Pammy Hutton: ‘Aim for a smile rather than a 10’ *H&H Plus*

  • Pammy Hutton on setting achievable targets, and riding schools’ plight

    We’ve had no choice but to stay positive this winter while training at home. To all those who have stuck with it outdoors in force 10 gales and sub-zero temperatures, I salute you!

    My goals may not be as high as they once were, and many riders are in the same boat. But achieving daily goals with an end goal in sight – perhaps even a “live” competition or two – is what has kept us all going.

    My latest target is 200 metres in my best sitting trot with no wobbles or flops; no changes or resistance; horse and rider in balance, rhythm and outline to produce one picture… although I find that 20 metres in, my inner core (wherever that is) screeches with inability.

    As our sport waits for resumption, maintaining the enthusiasm of all concerned is key. Like never before, British Dressage needs its ordinary members at the strong base of the pyramid supporting the top.

    Indeed, enforced training

    at home sometimes requires a new mindset. Often, my horses go so much better when I aim for a really nice ride and a smile rather than a 10. Now, that tells me something.

    “Keep riding schools afloat”

    How utterly ghastly this third lockdown has been for so many in the equine industry. It’s gone way beyond having a moan about a lack of competitions.

    We need physical and mental exercise and a belly laugh or 10! My physical exercise is achieved on a horse; the mental while working out how to maintain the Talland business. The belly laughs come courtesy of the fabulous team around me; it helps to laugh at oneself, too.

    Tim Downes of Ingestre and I have led a campaign to help keep riding schools afloat – for the future welfare of horses and for us humans’ mental and physical health. Riding schools are the backbone of the equine industry, yet currently all we can do is pray and borrow.

    My father always said: “Look after the pennies and the pounds look after themselves.” So, it’s been hind shoes off, careful mucking out, less hard feed.

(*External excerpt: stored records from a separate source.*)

(* ===== verification/ContextGuard.v ===== *)
(** The context window guard ([crates/agent-core/src/context_guard.rs]): token
    budgets, the budget check, and the two passes that truncate tool results. *)

From S2P Require Import Prelude RustStr Chat F64.
#[local] Open Scope string_scope.
#[local] Open Scope nat_scope.
#[local] Open Scope list_scope.

Definition HARD_MIN_TOKENS : Z := 16000.
Definition WARNING_THRESHOLD : Z := 32000.
Definition INPUT_BUDGET_RATIO : f64 := f64_lit 3 4.
Definition TOOL_RESULT_BUDGET_RATIO : f64 := f64_lit 1 2.
Definition MIN_TOOL_CHARS : nat := 200.

Record ContextGuardConfig := {
  context_window : Z;
  input_budget_ratio : f64;
  tool_result_budget_ratio : f64;
}.

Definition from_context_window (w : Z) : ContextGuardConfig := {|
  context_window := w;
  input_budget_ratio := INPUT_BUDGET_RATIO;
  tool_result_budget_ratio := TOOL_RESULT_BUDGET_RATIO;
|}.

Inductive GuardAction :=
| GuardOk
| Warning (used budget : Z)
| TruncateNeeded (used budget : Z).

Definition input_budget (c : ContextGuardConfig) : Z :=
  Z.max (f64_to_u64 (f64_mul (f64_of_Z (context_window c)) (input_budget_ratio c)))
        HARD_MIN_TOKENS.

Definition tool_result_limit (c : ContextGuardConfig) : Z :=
  f64_to_u64 (f64_mul (f64_of_Z (input_budget c)) (tool_result_budget_ratio c)).

Section Guard.
Context (bpe_for_model : string -> option (string -> Z)).
Context (config : ContextGuardConfig) (model : string).

Definition estimate_tokens (messages : list ChatMessage) : Z :=
  estimate_messages bpe_for_model messages model.

Definition check_budget (messages : list ChatMessage) : GuardAction :=
  let used := estimate_tokens messages in
  let budget := input_budget config in
  if (budget <? used)%Z then TruncateNeeded used budget
  else if ((WARNING_THRESHOLD <? used) && (wmul budget 3 / 4 <? used))%Z then Warning used budget
  else GuardOk.

(** First pass, one message; [None] is a slice panic. *)
Definition truncate_one (m : ChatMessage) : option ChatMessage :=
  if negb (is_tool m) then Some m
  else
    let limit := tool_result_limit config in
    let tok := estimate bpe_for_model (content m) model in
    if (limit <? tok)%Z then
      let max_chars := wmul limit 4 in
      if (max_chars <? Z.of_nat (len (content m)))%Z then
        let safe_max := floor_char_boundary (content m) (Z.to_nat max_chars) in
        safe ← slice_to (content m) safe_max;
        let cut := default safe_max (rfind safe nl) in
        kept ← slice_to (content m) cut;
        Some (set_content
                (kept +:+ nl +:+ nl +:+ "[Truncated by context guard — original ~" +:+ pretty tok
                 +:+ " tokens, limit " +:+ pretty limit +:+ "]") m)
      else Some m
    else Some m.

Definition first_pass (messages : list ChatMessage) : option (list ChatMessage) :=
  mapM truncate_one messages.

(** [enumerate().filter(Tool).max_by_key(len)]: the last of the longest. *)
Fixpoint max_tool (i : nat) (messages : list ChatMessage) (best : option (nat * nat))
  : option (nat * nat) :=
  match messages with
  | [] => best
  | m :: ms =>
      if is_tool m then
        max_tool (S i) ms
          (match best with
           | Some (_, k) => if k <=? len (content m) then Some (i, len (content m)) else best
           | None => Some (i, len (content m))
           end)
      else max_tool (S i) ms best
  end.

Definition halve (c : string) : option string :=
  let half := floor_char_boundary c (len c / 2) in
  h ← slice_to c half;
  let cut := default half (rfind h nl) in
  kept ← slice_to c cut;
  Some (kept +:+ nl +:+ nl +:+ "[Truncated by context guard — halved for budget]").

(** Second pass with [left] iterations left; also returns how many are left
    at the end. *)
Fixpoint second_pass (left : nat) (messages : list ChatMessage)
  : option (list ChatMessage * nat) :=
  match left with
  | 0 => Some (messages, 0)
  | S left' =>
      if (estimate_tokens messages <=? input_budget config)%Z then Some (messages, left)
      else match max_tool 0 messages None with
           | None => Some (messages, left)
           | Some (idx, _) =>
               m ← messages !! idx;
               if len (content m) <=? MIN_TOOL_CHARS then Some (messages, left)
               else c ← halve (content m); second_pass left' (<[idx := set_content c m]> messages)
           end
  end.

Definition truncate_tool_results (messages : list ChatMessage) : option (list ChatMessage * nat) :=
  ms ← first_pass messages; second_pass 5 ms.
End Guard.

(** * Correctness *)

(** Only the content of tool results may change. *)
Definition only_content (m m' : ChatMessage) : Prop :=
  m' = set_content (content m') m /\ (is_tool m = false -> m' = m).

#[export] Instance only_content_refl : Reflexive only_content.
Proof. intros []. by split. Qed.

#[export] Instance only_content_trans : Transitive only_content.
Proof.
  intros [] [] [] [H1 H2] [H3 H4]. unfold set_content in *. simplify_eq/=.
  split; [done|]. unfold is_tool in *. simpl in *. intros Hr.
  by rewrite (H4 Hr), (H2 Hr).
Qed.

Lemma only_content_set c m : is_tool m = true -> only_content m (set_content c m).
Proof. intros H. split; [done | congruence]. Qed.

Lemma cut_ok (s : string) k :
  let safe := floor_char_boundary s k in
  exists h p, slice_to s safe = Some h /\
    slice_to s (default safe (rfind h nl)) = Some p /\ len p <= k.
Proof.
  cbn zeta. rewrite slice_floor.
  destruct (floor_char_boundary_spec s k) as (Hle & Hb & _).
  set (i := floor_char_boundary s k) in *.
  exists (str_take i s). destruct (rfind (str_take i s) nl) as [j|] eqn:E; simpl.
  - pose proof (rfind_lt _ _ _ E) as Hj. rewrite len_str_take in Hj.
    exists (str_take j s). unfold slice_to. rewrite (rfind_nl_boundary _ _ _ E).
    rewrite len_str_take. split_and!; [done | done | lia].
  - exists (str_take i s). unfold slice_to. rewrite Hb, len_str_take. split_and!; [done | done | lia].
Qed.

Lemma halve_shrinks c :
  MIN_TOOL_CHARS < len c -> exists c', halve c = Some c' /\ len c' < len c.
Proof.
  unfold MIN_TOOL_CHARS. intros Hc. unfold halve.
  destruct (cut_ok c (len c / 2)) as (h & p & -> & Hp & Hl). cbn [mbind option_bind]. rewrite Hp. cbn [mbind option_bind].
  eexists. split; [done|]. rewrite !len_app.
  change (len "[Truncated by context guard — halved for budget]") with 50.
  change (len nl) with 1.
  pose proof (Nat.div_le_upper_bound (len c) 2 (len c / 2)).
  assert (len c / 2 * 2 <= len c) by (rewrite Nat.mul_comm; apply Nat.Div0.mul_div_le). lia.
Qed.

Section Guard_correct.
Context (bpe : string -> option (string -> Z)) (config : ContextGuardConfig) (model : string).

Lemma truncate_one_ok m : exists m', truncate_one bpe config model m = Some m' /\ only_content m m'.
Proof.
  unfold truncate_one. destruct (is_tool m) eqn:Et; simpl; [|by exists m].
  destruct (_ <? _)%Z; [|by exists m]. destruct (_ <? _)%Z; [|by exists m].
  destruct (cut_ok (content m) (Z.to_nat (wmul (tool_result_limit config) 4)))
    as (h & p & -> & Hp & _). cbn [mbind option_bind]. rewrite Hp. cbn [mbind option_bind]. eexists. split; [done|].
  by apply only_content_set.
Qed.

Lemma first_pass_ok ms :
  exists ms', first_pass bpe config model ms = Some ms' /\ Forall2 only_content ms ms'.
Proof.
  unfold first_pass. induction ms as [|m ms (ms' & Hs & HF)]; simpl; [by exists []|].
  destruct (truncate_one_ok m) as (m' & -> & Hm). simpl. rewrite Hs. simpl. eauto.
Qed.

(** [max_tool] returns the longest tool result. *)
Lemma max_tool_spec pre ms best :
  match best with
  | Some (i, k) => exists m, pre !! i = Some m /\ is_tool m = true /\ len (content m) = k /\
                     Forall (fun x => is_tool x = true -> len (content x) <= k) pre
  | None => Forall (fun x => is_tool x = false) pre
  end ->
  match max_tool (length pre) ms best with
  | Some (i, k) => exists m, (pre ++ ms) !! i = Some m /\ is_tool m = true /\
                     len (content m) = k /\
                     Forall (fun x => is_tool x = true -> len (content x) <= k) (pre ++ ms)
  | None => Forall (fun x => is_tool x = false) (pre ++ ms)
  end.
Proof.
  revert pre best. induction ms as [|m ms IH]; intros pre best Hb; simpl.
  { rewrite app_nil_r. done. }
  rewrite cons_middle, (assoc_L app).
  replace (S (length pre)) with (length (pre ++ [m])) by (rewrite length_app; simpl; lia).
  destruct (is_tool m) eqn:Et; apply IH.
  - destruct best as [[i k]|].
    + destruct Hb as (x & Hx & Htx & Hk & HF). destruct (k <=? len (content m)) eqn:Ek; boolean.
      * exists m. rewrite lookup_app_r, Nat.sub_diag by lia. split_and!; try done.
        apply Forall_app. split; [|repeat constructor].
        eapply Forall_impl; [exact HF|]. simpl. intros y Hy Hty. specialize (Hy Hty). lia.
      * exists x. rewrite (lookup_app_l_Some _ _ _ _ Hx). split_and!; try done.
        apply Forall_app. split; [done|]. repeat constructor. lia.
    + exists m. rewrite lookup_app_r, Nat.sub_diag by lia. split_and!; try done.
      apply Forall_app. split; [|repeat constructor].
      eapply Forall_impl; [exact Hb|]. simpl. congruence.
  - destruct best as [[i k]|].
    + destruct Hb as (x & Hx & Htx & Hk & HF). exists x.
      rewrite (lookup_app_l_Some _ _ _ _ Hx). split_and!; try done.
      apply Forall_app. split; [done|]. repeat constructor. congruence.
    + apply Forall_app. split; [done|]. by repeat constructor.
Qed.

Lemma Forall2_set ms idx m c :
  ms !! idx = Some m -> is_tool m = true ->
  Forall2 only_content ms (<[idx := set_content c m]> ms).
Proof.
  intros Hl Ht. apply Forall2_same_length_lookup_2; [by rewrite length_insert|].
  intros i x y Hx Hy. destruct (decide (i = idx)) as [->|Hne].
  - rewrite list_lookup_insert_eq in Hy by (by eapply lookup_lt_Some). simplify_eq.
    by apply only_content_set.
  - rewrite list_lookup_insert_ne in Hy by done. by simplify_eq.
Qed.

Definition tools_small (ms : list ChatMessage) : Prop :=
  Forall (fun x => is_tool x = true -> len (content x) <= MIN_TOOL_CHARS) ms.

Lemma second_pass_ok left ms :
  exists out l, second_pass bpe config model left ms = Some (out, l) /\
    Forall2 only_content ms out /\
    ((estimate_tokens bpe model out <= input_budget config)%Z \/ tools_small out \/ l = 0).
Proof.
  revert ms. induction left as [|left IH]; intros ms; cbn [second_pass].
  { exists ms, 0. split_and!; [done | reflexivity | by right; right]. }
  destruct (_ <=? _)%Z eqn:E; boolean.
  { exists ms, (S left). split_and!; [done | reflexivity | by left]. }
  pose proof (max_tool_spec [] ms None (Forall_nil_2 _)) as Hmax. simpl in Hmax.
  destruct (max_tool 0 ms None) as [[idx k]|].
  - destruct Hmax as (m & Hl & Ht & Hk & HF). rewrite Hl. cbn [mbind option_bind].
    destruct (len (content m) <=? MIN_TOOL_CHARS) eqn:Em; boolean.
    + exists ms, (S left). split_and!; [done | reflexivity |]. right. left.
      eapply Forall_impl; [exact HF|]. simpl. intros x Hx Htx. specialize (Hx Htx). lia.
    + destruct (halve_shrinks (content m) Em) as (c & -> & _). cbn [mbind option_bind].
      destruct (IH (<[idx := set_content c m]> ms)) as (out & l & Hs & HF2 & Hend).
      exists out, l. split_and!; [done | | done].
      etransitivity; [by apply Forall2_set | done].
  - exists ms, (S left). split_and!; [done | reflexivity |]. right. left.
    eapply Forall_impl; [exact Hmax|]. simpl. congruence.
Qed.
End Guard_correct.

Lemma truncate_all_ok bpe config model messages :
  exists out left, truncate_tool_results bpe config model messages = Some (out, left) /\
    Forall2 only_content messages out /\
    ((estimate_tokens bpe model out <= input_budget config)%Z \/ tools_small out \/ left = 0).
Proof.
  unfold truncate_tool_results.
  destruct (first_pass_ok bpe config model messages) as (ms & -> & HF). cbn [mbind option_bind].
  destruct (second_pass_ok bpe config model 5 ms) as (out & l & -> & HF2 & Hend).
  exists out, l. split_and!; [done | by etransitivity | done].
Qed.

(** [truncate_tool_results] never panics and changes nothing but contents
    of tool results; when it stops, the messages are within the input budget,
    or no tool result is longer than 200 bytes, or its five halvings are used. *)
Theorem truncate_tool_results_spec bpe config model messages :
  exists out left, truncate_tool_results bpe config model messages = Some (out, left) /\
    Forall2 only_content messages out /\
    ((estimate_tokens bpe model out <= input_budget config)%Z \/ tools_small out \/ left = 0).
Proof. apply truncate_all_ok. Qed.

(** The input budget is never below the hard minimum, and both budgets are
    [u64] values whatever the ratios of the configuration. *)
Lemma input_budget_min c : (HARD_MIN_TOKENS <= input_budget c <= u64_max)%Z.
Proof.
  unfold input_budget, HARD_MIN_TOKENS. pose proof (f64_to_u64_range
    (f64_mul (f64_of_Z (context_window c)) (input_budget_ratio c))) as [_ ?]. unfold u64_max in *. lia.
Qed.

Example default_budgets :
  (input_budget (from_context_window 128000), tool_result_limit (from_context_window 128000))
  = (96000, 48000)%Z.
Proof. vm_compute. reflexivity. Qed.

    We must safeguard our equine friends in this country, of which there are around 850,000. Too many are quietly being put down – or worse, neglected.

    As for the teaching side, I don’t mind rules, but a lack of common sense drives me nuts. We still hope to get the Government to see sense over allowing one-to-one lessons in a 20x60m arena; it’s allowed in Scotland, but not in England. How daft!

    Of course I understand that Covid is dangerous and very contagious, but many yards have made their businesses safer than any chemist’s shop.

    As riding schools, we can “loan” horses. We can bring in a physio and the client can travel for horse welfare. Anyone can “move livery yards”.

    We can teach Riding for the Disabled Association and para riders, although we’ve said “no” to that as close contact is needed. Surely it has to be safer to teach able-bodied riders?

    As for training by Zoom, despite its “virtual” pitfalls, it’s keeping some trainers afloat.

    More worryingly in this brave new digital world is the suggestion that some riders might be variously medicating their horses in the morning, then doing an online test (and winning) in the afternoon. How sad if cheating or abuse becomes a side-effect of competitions that have no welfare checks, stewards or dope tests.

    “Rules are rules”

    Watching Isabell Werth and Weihegold OLD win last month’s World Cup qualifier grand prix in Salzburg, Austria, was to witness something not in the FEI rulebook – extended trot with some soft, rising trot steps.

    The experts marvelled, and it was done expertly. But the rule clearly states “sitting trot”, so should the bell have been rung? And would it have been rung for a lesser-known mortal?

    It’s not that I disagree with what was done – only pointing out that rules are rules. Or are they?